Continued from here

Notebook for this post is here

Binary search code itself is here

`max_depth`

is an interesting parameter. While `n_estimators`

has a tradeoff between speed & score, `max_depth`

has the possibility of improving both. By limiting the depth of your trees, you can reduce overfitting.

Unfortunately, deciding on upper & lower bounds is less than straightforward. It'll depend on your dataset. Luckily, I found a post on StackOverflow that had a link to a blog post that had a promising methodology.

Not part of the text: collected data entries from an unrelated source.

(* ===== verification/Prelude.v ===== *)
(** * The NWA50AX boot firmware: a verification library

    The program is the boot firmware of the ZyXEL NWA50AX access point, U-Boot
    for the MediaTek MT7621 with the vendor's additions, in
    [u-boot-mips-mt7621/].  This library models the parts that decide whether
    the device starts and can be recovered:

    - NMBM, the bad block management under everything stored in the NAND
      flash ([drivers/mtd/nmbm/]), with the checksum and integer helpers it
      uses ([lib/crc32.c], [lib/div64.c], [include/linux/bitops.h]);
    - the way from the flash chip to the board code: the MTD entry points
      ([drivers/mtd/mtdcore.c]), the MTD device NMBM offers
      ([drivers/mtd/nmbm/nmbm-mtd.c]), the board's flash functions
      ([board/ralink/mt7621_nand_rfb/mt7621_nand_rfb.c]) and the environment
      ([env/nmbm.c]);
    - the firmware images: legacy image headers ([include/image.h],
      [common/image.c]) and the check and repair of the two firmware copies
      at start-up ([board/ralink/common/dual_image.c]);
    - the board's commands: reading, writing and booting from NMBM
      ([cmd/nmbm.c], numbers by [lib/strto.c]), storing new boot loaders and
      firmware ([board/ralink/common/cmd_mtkupgrade.c], two-stage boot loaders
      by [spl_helper_nand.c] and [lib/crc32c_be.c]), and ZyXEL's choice of the
      image to start, boot configuration and manufacturer's data
      ([zyxel_util.c], [cmd_at.c]);
    - the network code of the recovery web server: received frames, address
      resolution and the network loop ([net/net.c], [net/arp.c],
      [net/eth-uclass.c]), and the TCP stack ([net/tcp.c], with the headers and
      checksums of [net/net.c] and [net/checksum.c]);
    - the web server itself ([net/httpd.c]), its recovery pages
      ([failsafe/failsafe.c]) and the digest they show ([lib/md5.c]).

    They interact as a stack: [dual_image.c] calls the board's flash
    functions, these the MTD layer, which calls NMBM's MTD device, which calls
    the NMBM core; the core reads and programs the chip through adapters that
    go down to the MTD device of the raw NAND driver.  The upgrade code and the
    manufacturer's data use the same flash functions; the boot configuration
    goes through the [nmbm] command to the MTD layer.  On the other side, the
    network loop hands received frames to ARP and TCP and lets TCP do its timer
    work; the TCP stack calls the web server back for every piece of data received or
    acknowledged; the server assembles the request and calls the handler of
    the page; the pages keep the upload in RAM, show its digest, and hand it
    to the upgrade code, which stores it through the flash functions.

    ** The model

    C integers are [Z]; wherever an operation can leave its type's range the
    wrap-around is written out ([u8] to [u64], [i32], [i64]).  Functions with
    side effects are programs of the monad [M S] (below), where [S] is the
    state they work on; [Stuck] is undefined behaviour (an access outside a
    buffer or through a null or freed pointer), [NoFuel] a loop that exceeds
    its bound.  [wp m Q s] says that [m] run in [s] returns, and that [Q]
    holds of result and state: every theorem stated with [wp] includes
    termination and the absence of [Stuck].  Loops are [iter] with a bound
    computed from the loop's data (the bytes left, the blocks left, the spare
    blocks left); the [wp] theorems show that it is never exhausted, so it is
    enough.  [NoFuel] remains visible where the code really hangs
    ([tcp_zero_option_hangs], [md5_wd_zero_hangs]).  Function pointers and code outside the
    repository are members of records or classes, with what is expected of
    them as laws.

    ** Files

    - [Prelude]: integers, byte strings, the monad, its [wp] calculus, record
      updates, generic lemmas.
    - [Crc32] ([lib/crc32.c]), [IntLib] ([lib/div64.c], bit operations).
    - NMBM, definitions: [NmbmTypes] (structures, geometry, address
      conversion), [NmbmPhys] (page and block access with retries, bad block
      marks), [NmbmState] (the 2-bit states, block walks, initial mapping),
      [NmbmTable] (writing, rescuing, updating the info tables), [NmbmLogic]
      (reading, writing, erasing logic addresses), [NmbmAttach] (creating and
      loading the tables, signature, attach and detach).  An instance is the
      record [nmbm_instance], the lower device the class [nmbm_lower_device]
      with the laws [nand_laws] ([NmbmNand]).
    - NMBM, proofs: [NmbmNand] (the chip's laws and physical access),
      [NmbmMgmt] (writing in the management area), [NmbmImage] (the tables as
      bytes), [NmbmUpdate] (updating), [NmbmMapping] (the invariants
      [device_ok] and [mapping_ok]), [NmbmIO] (reading and writing),
      [NmbmErase] (erasing and remapping), [NmbmSteps] (sequences of calls),
      [NmbmLoad] (finding saved tables again), [NmbmCreate] (first use of a
      chip), [NmbmSim] and [NmbmRun] (a simulated chip with injectable
      faults), [NmbmProps] and [NmbmFindings] (the results).
    - TCP: [NetWire] (headers, checksums, frames), [Tcp] (all of
      [net/tcp.c]), [TcpInv] (the invariant [world_ok] and the application's
      interface), [TcpSend], [TcpRecv], [TcpOpen], [TcpTimer] (the
      operations), [TcpStream] (runs and the byte stream), [TcpApi] (the
      calls of the application), [TcpHistory] (the application's state is the
      result of the callbacks made; silent peers), [TcpRun], [TcpProps], [TcpFindings].
    - Network: [Net] (frames, ARP, the rounds of [net_loop], on the state of
      [Tcp]), [NetSpec], [NetProps].
    - Flash: [Mtd] (MTD entry points), [NmbmMtd] ([nmbm-mtd.c]), [NmbmLower]
      (its adapters are a NAND chip), [Flash] (the interface of
      [flash_helper.h]: the class [flash_helper] and its laws [flash_laws]),
      [Board] (the board's implementation, the environment), [NmbmFlash]
      (NMBM satisfies the laws), [MtdWorks] (the class [mtd_works] of devices
      without failures, for code that ignores results; NMBM on a sound chip
      and an array of bytes are such devices).
    - Firmware: [Image] (legacy images), [DualImage] ([dual_image.c]),
      [DualCopy] (copying), [DualCheck] (verification and restoring),
      [FirmwareRun] (with a small flash device), [FirmwareProps],
      [FirmwareFindings].
    - Commands: [Strto] ([lib/strto.c]), [NmbmCmd] ([cmd/nmbm.c]; its state
      [cmd_world] is the device, the memory and [load_addr]), [Stage2]
      ([crc32c_be.c], [spl_helper_nand.c]) and [Stage2Spec], [Upgrade] (the
      flash half of [cmd_mtkupgrade.c]) and [UpgradeSpec], [Zyxel]
      ([zyxel_util.c] and the commands [atgo], [atwe], [atnb]; its state
      [zy_world] adds [dualIMAGE] and [eng_debug]), [ZyxelSpec] (boot
      configuration), [ZyxelData] (partitions), [ZyxelBoot] (starting),
      [BoardRun], [BoardProps].
    - Web server: [CStr] (the string functions of [lib/string.c] it uses),
      [Http] (all of [net/httpd.c]; its state [httpd_world] holds the
      instances, the sessions by address, the memory as numbered objects and
      the calls made on TCP), [HttpMem] (memory), [HttpForm] (the form
      parser), [HttpRecv] (requests arriving in pieces), [HttpHandle]
      (answering), [HttpEvents] (whole conversations as sequences of TCP
      events), [Failsafe] ([failsafe.c] and the [httpd] command; the pages
      are the handlers of [Http]), [FailsafeSpec] (each page), [FailsafeRun]
      (upload and result), [HttpProps].  [WebStack] makes the server
      the application of the TCP stack: its state is the [app] of [tcp_world],
      and the calls it records are made on the stack; [WebProps].
    - MD5: [Md5] ([lib/md5.c], and RFC 1321 as the module [Rfc1321]),
      [Md5Spec].

    ** Results

    NMBM.  Updating the info tables saves the current mapping or keeps
    the old one readable; a saved table is found again by the next start.
    What is written to erased logic addresses is read back; reads, writes and
    erases act on the addressed logic bytes only, even if they fail, and every
    sequence of calls keeps the instance well-formed.  A new chip ends up with
    clean tables and a signature.  The word-wise CRC is the textbook one.

    Stack.  The adapters satisfy the chip's laws if the NAND driver behaves
    as [nand_driver] says, which constrains only the requests the adapters
    make: single pages, single blocks, contents in corrected modes.  The
    board's functions on NMBM implement the flash interface, for a device
    in service ([in_service]): tables and mapping well-formed and exclusive,
    every logic block mapped, and the blocks of the management area and the
    spare blocks good and sound (they erase, program and read back).  The
    blocks that hold logic blocks may fail in any way; logic blocks move to
    spare blocks when they do.  [dual_image_check] is proved against the
    interface alone, and composed with NMBM.  Code that ignores results is
    proved against devices without failures ([mtd_works]).

    Dual images.  The check changes nothing, or copies firmware whose kernel
    checksums and root file system header it verified over the other
    partition, byte for byte; a copy reported as successful is a valid kernel
    image, and with an erase block to spare the source always survives.

    Commands.  Starting the board hands the image of the right partition to the
    boot command, and a new image is chosen once, over any number of starts;
    the boot configuration survives a restart.  Firmware and boot loaders that
    are stored are in the flash byte for byte, unsuitable ones change nothing,
    and nothing outside the blocks they need changes; the place of a boot loader
    is computed with the search for the stock one in the flash.  The search for
    the second stage of a boot loader ends for every input.  Setting the MAC
    address changes its six bytes only, if the data around it can be read.

    TCP.  The bytes delivered for a connection are a prefix of the peer's
    stream over any run of packets, timer checks and calls; connections follow
    the state diagram; segments sent are well-formed, carry the right part of
    the data; over any run in which nothing arrives from it, a silent peer is
    given up.  Assumed are callbacks that do not free connections ([polite]) and,
    for silent peers, do not touch the timers ([spares_waits]), and segments
    that acknowledge nothing unsent and open connections with well-formed
    options ([seg_ok]); what happens otherwise is in [TcpFindings].

    Network.  Frames of any contents are routed without an access outside the
    receive buffer, and only TCP packets for this device with a correct IP
    header reach TCP; the invariant is kept under the assumptions of TCP, and if
    the connection a packet waits for is still there ([arp_live]).  What one device sends on a connection passes all checks
    of the other and is parsed back.  A segment whose receiver's Ethernet
    address is unknown is sent when the address is.

    Web server.  An upload of 4096 bytes or more, cut into segments in any way
    that does not mix header and payload, followed by a request for the result
    page, is stored in the firmware partition byte for byte, and the board is
    reset exactly if that succeeds; the result page writes an upload only once,
    and a second large upload is refused while one is being received.  What
    happens to smaller uploads and mixed segments is in [HttpProps].  The page after an upload shows its size and digest.  Composed
    with TCP and the network loop: over any frames, the state of the server is
    the result of the callbacks made, so that a run in which, after anything
    that leaves it ready, it is told of such an upload and of the request for
    its result stores the file; a run of two connections, frame by frame, is
    evaluated.

    MD5.  However the input is cut into calls of [MD5Update], the digest is
    that of RFC 1321, padding and length included.

    The [*Findings] files hold runs in which the code does not do what it is
    meant to do; those of the web server and of MD5 are in [HttpProps], those of
    ARP in [NetProps].

    ** Not modelled

    - Log output, progress messages and the display of NMBM's tables.
    - The raw NAND driver, the Ethernet driver, [malloc], timers, the flattened
      image tree library, the import and export of the environment: parameters.
    - Partitions, registration and OOB layouts of the MTD layer.
    - The menus of the upgrade command and the ways a file gets into memory
      there (serial line, TFTP), the AT commands that print or set variables,
      and the variables [atgo] sets.
    - UDP and ICMP, the set-up, interruption and restart of the network loop; the
      loop is a parameter of the [httpd] command.  That the web server is
      [polite] is not claimed: it resets connections inside their callbacks.
    - The HTML files, which are data.
    - The rest of U-Boot, which is upstream code, the OpenWrt tree, which is
      a build system for upstream packages, the proprietary binaries and the
      build scripts. *)

From stdpp Require Import base numbers list.
From Stdlib Require Import ZArith Lia.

First, we build a tree with default arguments and fit it to our data.

```
import pandas as pd
from sklearn.metrics import precision_recall_curve
from sklearn.metrics import auc
from sklearn.ensemble import RandomForestClassifier
from sklearn.datasets import load_breast_cancer
data = load_breast_cancer()
X, y = data.data, data.target
rfArgs = {"random_state": 0,
"n_jobs": -1,
"class_weight": "balanced",
"n_estimators": 18,
"oob_score": True}
clf = RandomForestClassifier(**rfArgs)
clf.fit(X, y)
```

Now, let's see how deep the trees get when we don't impose any sort of `max_depth`

. We'll use the code from that wonderful blog post to crawl our Random Forest, and get the height of every tree.

```
#From here: https://aysent.github.io/2015/11/08/random-forest-leaf-visualization.html
def leaf_depths(tree, node_id = 0):
'''
tree.children_left and tree.children_right store ids
of left and right chidren of a given node
'''
left_child = tree.children_left[node_id]
right_child = tree.children_right[node_id]
'''
If a given node is terminal,
both left and right children are set to _tree.TREE_LEAF
'''
if left_child == _tree.TREE_LEAF:
'''
Set depth of terminal nodes to 0
'''
depths = np.array([0])
else:
'''
Get depths of left and right children and
increment them by 1
'''
left_depths = leaf_depths(tree, left_child) + 1
right_depths = leaf_depths(tree, right_child) + 1
depths = np.append(left_depths, right_depths)
return depths
allDepths = [leaf_depths(estimator.tree_)
for estimator in clf.estimators_]
np.hstack(allDepths).min()
#> 2
np.hstack(allDepths).max()
#> 9
```

We'll be searching between 2 and 9!

Let's bring back our old make a helper function to easily return scores.

```
def getForestAccuracy(X, y, kwargs):
clf = RandomForestClassifier(**kwargs)
clf.fit(X, y)
y_pred = clf.oob_decision_function_[:, 1]
precision, recall, _ = precision_recall_curve(y, y_pred)
return auc(recall, precision)
```

```
max_depth = bgs.compareValsBaseCase(X,
y,
getForestAccuracy,
rfArgs,
"max_depth",
0,
2,
9)
bgs.showTimeScoreChartAndGraph(max_depth, html=True)
```

max_depth | score | time |
---|---|---|

2 | 0.987707 | 0.145360 |

9 | 0.987029 | 0.147563 |

6 | 0.986247 | 0.140514 |

4 | 0.968316 | 0.140164 |

max_depth | score | time | scoreTimeRatio |
---|---|---|---|

2 | 1.051571 | 0.837377 | 0.175986 |

9 | 1.016649 | 1.135158 | 0.103478 |

6 | 0.976311 | 0.182516 | 1.000000 |

4 | 0.051571 | 0.135158 | 0.000000 |

So, for our purposes, 9 will function as our baseline since that was the biggest depth that it built with default arguments.

Looks like a `max_depth`

of 2 has a slightly higher score than 9, and is slightly faster! Interestingly, it's slightly slower than 4 or 6. Not sure why that is.